Воронцов успел уже высказаться о правах сената, Державин, его старый недруг, не замедлил осудительно отозваться об этом.

Державин считал, что Воронцов — этот «атаман» молодой партии Александра I — вводит «мнения аристократические или ослабляющие единодержавную власть государя».

Различные отзывы и разговоры, доходившие до Воронцова, только распаляли его, и он ещё более энергично принимался за наброски то одного, то другого рассуждения, касающегося государственного переустройства. Служба захватывала всю его кипучую натуру.

Радищев помедлил с ответом Воронцову, заговорившему о начале нового царствования.

— От всей души желал бы, чтобы новый век увенчался и новыми преобразованиями. Начало многообещающее, каков будет конец.

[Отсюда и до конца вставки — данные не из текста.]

(* ===== verification/_CoqProject ===== *)
-Q . S2P
Prelude.v
Enums.v
Errors.v
Tables.v
Convergence.v
Workflow.v
Lifecycles.v
WorkflowFacts.v
Runs.v
LifecycleFacts.v
Db.v
Disposition.v
OutboundGuard.v
ExecutionResults.v
Verification.v
CloseGate.v
SideEffects.v
Reconcile.v
ContextJournal.v
Outbox.v
Delivery.v
OutboxFacts.v
DeliveryFacts.v
DeliveryRuns.v
DeliveryProps.v
DeliveryProgress.v
ContextStore.v
DegradedFlags.v
StateMachine.v
StateMachineFacts.v
ServiceRuns.v
ProjectionFacts.v
ApprovalRules.v
Approval.v
ApprovalFacts.v
ApprovalProps.v
ApprovalReplay.v
ConvergenceGuard.v
CircuitBreaker.v
ErrorTaxonomy.v
ToolMeta.v
ToolRegistry.v
ToolExecutor.v
ToolExecutorFacts.v
ToolRegistryFacts.v
SafeProjection.v
Lease.v
BudgetReservation.v
AutoPolicies.v
ToolGrants.v
ToolGrantFacts.v
BoundExecutor.v
Intents.v
IntentFacts.v
IntentRuns.v
IntentProps.v
IntentDispatch.v
Scenarios.v
DeliveryScenarios.v
ApprovalScenarios.v
IntentScenarios.v
ToolScenarios.v
Detection.v
FeatureSnapshots.v
AnomalyScoring.v
DetectionRuntime.v
DetectionFacts.v
DetectionRuntimeFacts.v
DetectionServices.v
DetectionScenarios.v
Budget.v
BudgetFacts.v
Llm.v
LlmFacts.v
LlmScenarios.v
React.v
ReactFacts.v
ReactFill.v
ReactFillFacts.v
ReactScenarios.v
Definition value (x : IntentDeliveryAdmission) : string :=
  match x with
  | ACCEPTED => "accepted"
  | STALE_SUPERSEDED => "stale_superseded"
  | ALREADY_TERMINAL => "already_terminal"
  | MISSING => "missing"
  end.

#[global] Program Instance IntentDeliveryAdmission_str_enum : StrEnum IntentDeliveryAdmission := {|
  enum_value := value;
  enum_members := [ACCEPTED; STALE_SUPERSEDED; ALREADY_TERMINAL; MISSING]
|}.
Solve All Obligations with solve_str_enum.
End IntentDeliveryAdmission.
Abbreviation IntentDeliveryAdmission := IntentDeliveryAdmission.IntentDeliveryAdmission.

Module ToolCallMode.
Inductive ToolCallMode : Type :=
| PRODUCTION
| SHADOW
| COMPATIBILITY.

#[global] Instance ToolCallMode_eq_dec : EqDecision ToolCallMode.
Proof. solve_decision. Defined.

Definition value (x : ToolCallMode) : string :=
  match x with
  | PRODUCTION => "production"
  | SHADOW => "shadow"
  | COMPATIBILITY => "compatibility"
  end.

#[global] Program Instance ToolCallMode_str_enum : StrEnum ToolCallMode := {|
  enum_value := value;
  enum_members := [PRODUCTION; SHADOW; COMPATIBILITY]
|}.
Solve All Obligations with solve_str_enum.
End ToolCallMode.
Abbreviation ToolCallMode := ToolCallMode.ToolCallMode.

Module ToolCallAttemptStatus.
Inductive ToolCallAttemptStatus : Type :=
| RESERVED
| DENIED
| SUCCESS
| FAILED
| TIMEOUT.

#[global] Instance ToolCallAttemptStatus_eq_dec : EqDecision ToolCallAttemptStatus.
Proof. solve_decision. Defined.

Definition value (x : ToolCallAttemptStatus) : string :=
  match x with
  | RESERVED => "reserved"
  | DENIED => "denied"
  | SUCCESS => "success"
  | FAILED => "failed"
  | TIMEOUT => "timeout"
  end.

#[global] Program Instance ToolCallAttemptStatus_str_enum : StrEnum ToolCallAttemptStatus := {|
  enum_value := value;
  enum_members := [RESERVED; DENIED; SUCCESS; FAILED; TIMEOUT]
|}.
Solve All Obligations with solve_str_enum.
End ToolCallAttemptStatus.
Abbreviation ToolCallAttemptStatus := ToolCallAttemptStatus.ToolCallAttemptStatus.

— Добрейший Александр Николаевич, сомнениям не должно быть места в твоей душе.

— Как сказать, Александр Романович, обжёгшийся, на молоке дует на воду, учит народная поговорка.

— Да, да! — представив на минуту всё пережитое Радищевым за это страшное десятилетие, поспешил сказать граф. — Я понимаю, прошлое давит и всё ещё гнетёт твою душу. Но, друг мой, то кануло в вечность. Настал новый день России, и нас ждут её новые, святые дела.

— Новых дел не страшусь, ежели святость их сродни моей приверженности.

— Есть приятная весть, — продолжал Воронцов, — приобщить знания твои к государственному делу. Был намедни разговор у меня — определить тебя в законодательную комиссию, чтобы мог ты скорее упражнять ум свой на государственном поприще. Каково?

— Смею ли отказываться, Александр Романович!